Definition writeText (ent : entry) : go unit :=
  modify (set_buf "") ;;
  a ← get;
  when (negb (prefix a =? "")%string) (buf_append (prefix a)) ;;
  when (negb (tsLayout a =? "")%string)
    (buf_append (time_Format (ts ent) (tsLayout a))) ;;
  (if negb (level a =? NoLevel) && negb (elevel ent =? NoLevel) then
     lbl ← lift (array_index levelNamesText (elevel ent));
     buf_append lbl
   else buf_append " ") ;;
  (if negb (format ent =? "")%string then
     buf_append (Sprintf (format ent) (args ent))
   else if ln ent then
     buf_append (Sprintln (args ent)) ;;
     b ← get;
     buf_slice_to (Z.of_nat (String.length (buf b)) - 1)
   else buf_append (Sprint (args ent))) ;;
  kvs ← range_map (fields ent);
  for_each kvs (fun kv =>
    buf_append " (" ;;
    buf_append kv.1 ;;
    buf_append "=" ;;
    buf_append (Sprint [kv.2]) ;;
    buf_append ")") ;;
  buf_append newline ;;
  b ← get;
  modify (set_out (out b ++ [buf b])).

(** ** The JSON encoder *)

Definition ErrorField : string := "error".
Definition levelField : string := "level".
Definition extLevelField : string := "fields.level".
Definition msgField : string := "msg".
Definition extMsgField : string := "fields.msg".
Definition timeField : string := "time".
Definition extTimeField : string := "fields.time".

(** [if v, ok := m[key]; ok { m[ext] = v }] *)
Definition keep_under (l : loc) (key ext : string) : go unit :=
  r ← map_load (Some l) key;
  match r with
  | Some v => map_store l ext v
  | None => mret tt
  end.

Definition writeJSON (ent : entry) : go unit :=
  l ← match fields ent with
      | None => make_map
      | Some l => mret l
      end;
  kvs ← range_map (Some l);
  for_each kvs (fun kv =>
    match as_error kv.2 with
    | Some msg => map_store l kv.1 (VStr msg)
    | None => mret tt
    end) ;;
  a ← get;
  when (negb (tsLayout a =? "")%string)
    (keep_under l timeField extTimeField ;;
     map_store l timeField (VStr (time_Format (ts ent) (tsLayout a)))) ;;
  when (negb (level a =? NoLevel) && negb (elevel ent =? NoLevel))
    (keep_under l levelField extLevelField ;;
     name ← lift (Level_String (elevel ent));
     map_store l levelField (VStr name)) ;;
  (if negb (format ent =? "")%string then
     keep_under l msgField extMsgField ;;
     map_store l msgField (VStr (Sprintf (format ent) (args ent)))
   else
     keep_under l msgField extMsgField ;;
     map_store l msgField (VStr (Sprint (args ent)))) ;;
  b ← get;
  match json_Marshal (deref (heap b) (Some l)) with
  | inr err =>
      modify (fun b => set_stdout (stdout b ++
        [Sprintln [VStr "Failed to marshal fields to JSON:"; VErr err]]) b)
  | inl encoded =>
      modify (fun b => set_out (out b ++ [encoded +:+ newline]) b)
  end.

(** ** The channel, the consumer and Close *)

(** [a.entChan <- ent] *)
Definition chan_send (ent : entry) : go unit := fun a =>
  if entChan_closed a then (GoPanic "send on closed channel", a)
  else if (length (entChan a) <? entChan_cap)%nat
  then (Done tt, set_entChan (entChan a ++ [ent]) a)
  else (Blocked, a).

(** one receive of [for ent := range a.entChan]: an entry, or the end of
    the loop once the channel is closed and empty *)
Definition chan_recv : go (option entry) := fun a =>
  match entChan a with
  | ent :: rest => (Done (Some ent), set_entChan rest a)
  | [] => if entChan_closed a then (Done None, a) else (Blocked, a)
  end.

Definition close_entChan : go unit := fun a =>
  if entChan_closed a then (GoPanic "close of closed channel", a)
  else (Done tt, set_entChan_closed true a).

Definition close_doneChan : go unit := fun a =>
  if doneChan_closed a then (GoPanic "close of closed channel", a)
  else (Done tt, set_doneChan_closed true a).

Definition call_writeFunc (ent : entry) : go unit :=
  a ← get;
  match writeFunc a with
  | writeTextFn => writeText ent
  | writeJSONFn => writeJSON ent
  end.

• [Aim of the task] Only the lines above starting at the line that holds "else buf_append (Sprint (args ent))) ;;" and ending at the line that holds "(** [a.entChan <- ent] *)" are to be repeated, exactly and in full.

• [Expected answer]
   else buf_append (Sprint (args ent))) ;;
  kvs ← range_map (fields ent);
  for_each kvs (fun kv =>
    buf_append " (" ;;
    buf_append kv.1 ;;
    buf_append "=" ;;
    buf_append (Sprint [kv.2]) ;;
    buf_append ")") ;;
  buf_append newline ;;
  b ← get;
  modify (set_out (out b ++ [buf b])).

(** ** The JSON encoder *)

Definition ErrorField : string := "error".
Definition levelField : string := "level".
Definition extLevelField : string := "fields.level".
Definition msgField : string := "msg".
Definition extMsgField : string := "fields.msg".
Definition timeField : string := "time".
Definition extTimeField : string := "fields.time".

(** [if v, ok := m[key]; ok { m[ext] = v }] *)
Definition keep_under (l : loc) (key ext : string) : go unit :=
  r ← map_load (Some l) key;
  match r with
  | Some v => map_store l ext v
  | None => mret tt
  end.

Definition writeJSON (ent : entry) : go unit :=
  l ← match fields ent with
      | None => make_map
      | Some l => mret l
      end;
  kvs ← range_map (Some l);
  for_each kvs (fun kv =>
    match as_error kv.2 with
    | Some msg => map_store l kv.1 (VStr msg)
    | None => mret tt
    end) ;;
  a ← get;
  when (negb (tsLayout a =? "")%string)
    (keep_under l timeField extTimeField ;;
     map_store l timeField (VStr (time_Format (ts ent) (tsLayout a)))) ;;
  when (negb (level a =? NoLevel) && negb (elevel ent =? NoLevel))
    (keep_under l levelField extLevelField ;;
     name ← lift (Level_String (elevel ent));
     map_store l levelField (VStr name)) ;;
  (if negb (format ent =? "")%string then
     keep_under l msgField extMsgField ;;
     map_store l msgField (VStr (Sprintf (format ent) (args ent)))
   else
     keep_under l msgField extMsgField ;;
     map_store l msgField (VStr (Sprint (args ent)))) ;;
  b ← get;
  match json_Marshal (deref (heap b) (Some l)) with
  | inr err =>
      modify (fun b => set_stdout (stdout b ++
        [Sprintln [VStr "Failed to marshal fields to JSON:"; VErr err]]) b)
  | inl encoded =>
      modify (fun b => set_out (out b ++ [encoded +:+ newline]) b)
  end.

(** ** The channel, the consumer and Close *)

(** [a.entChan <- ent] *)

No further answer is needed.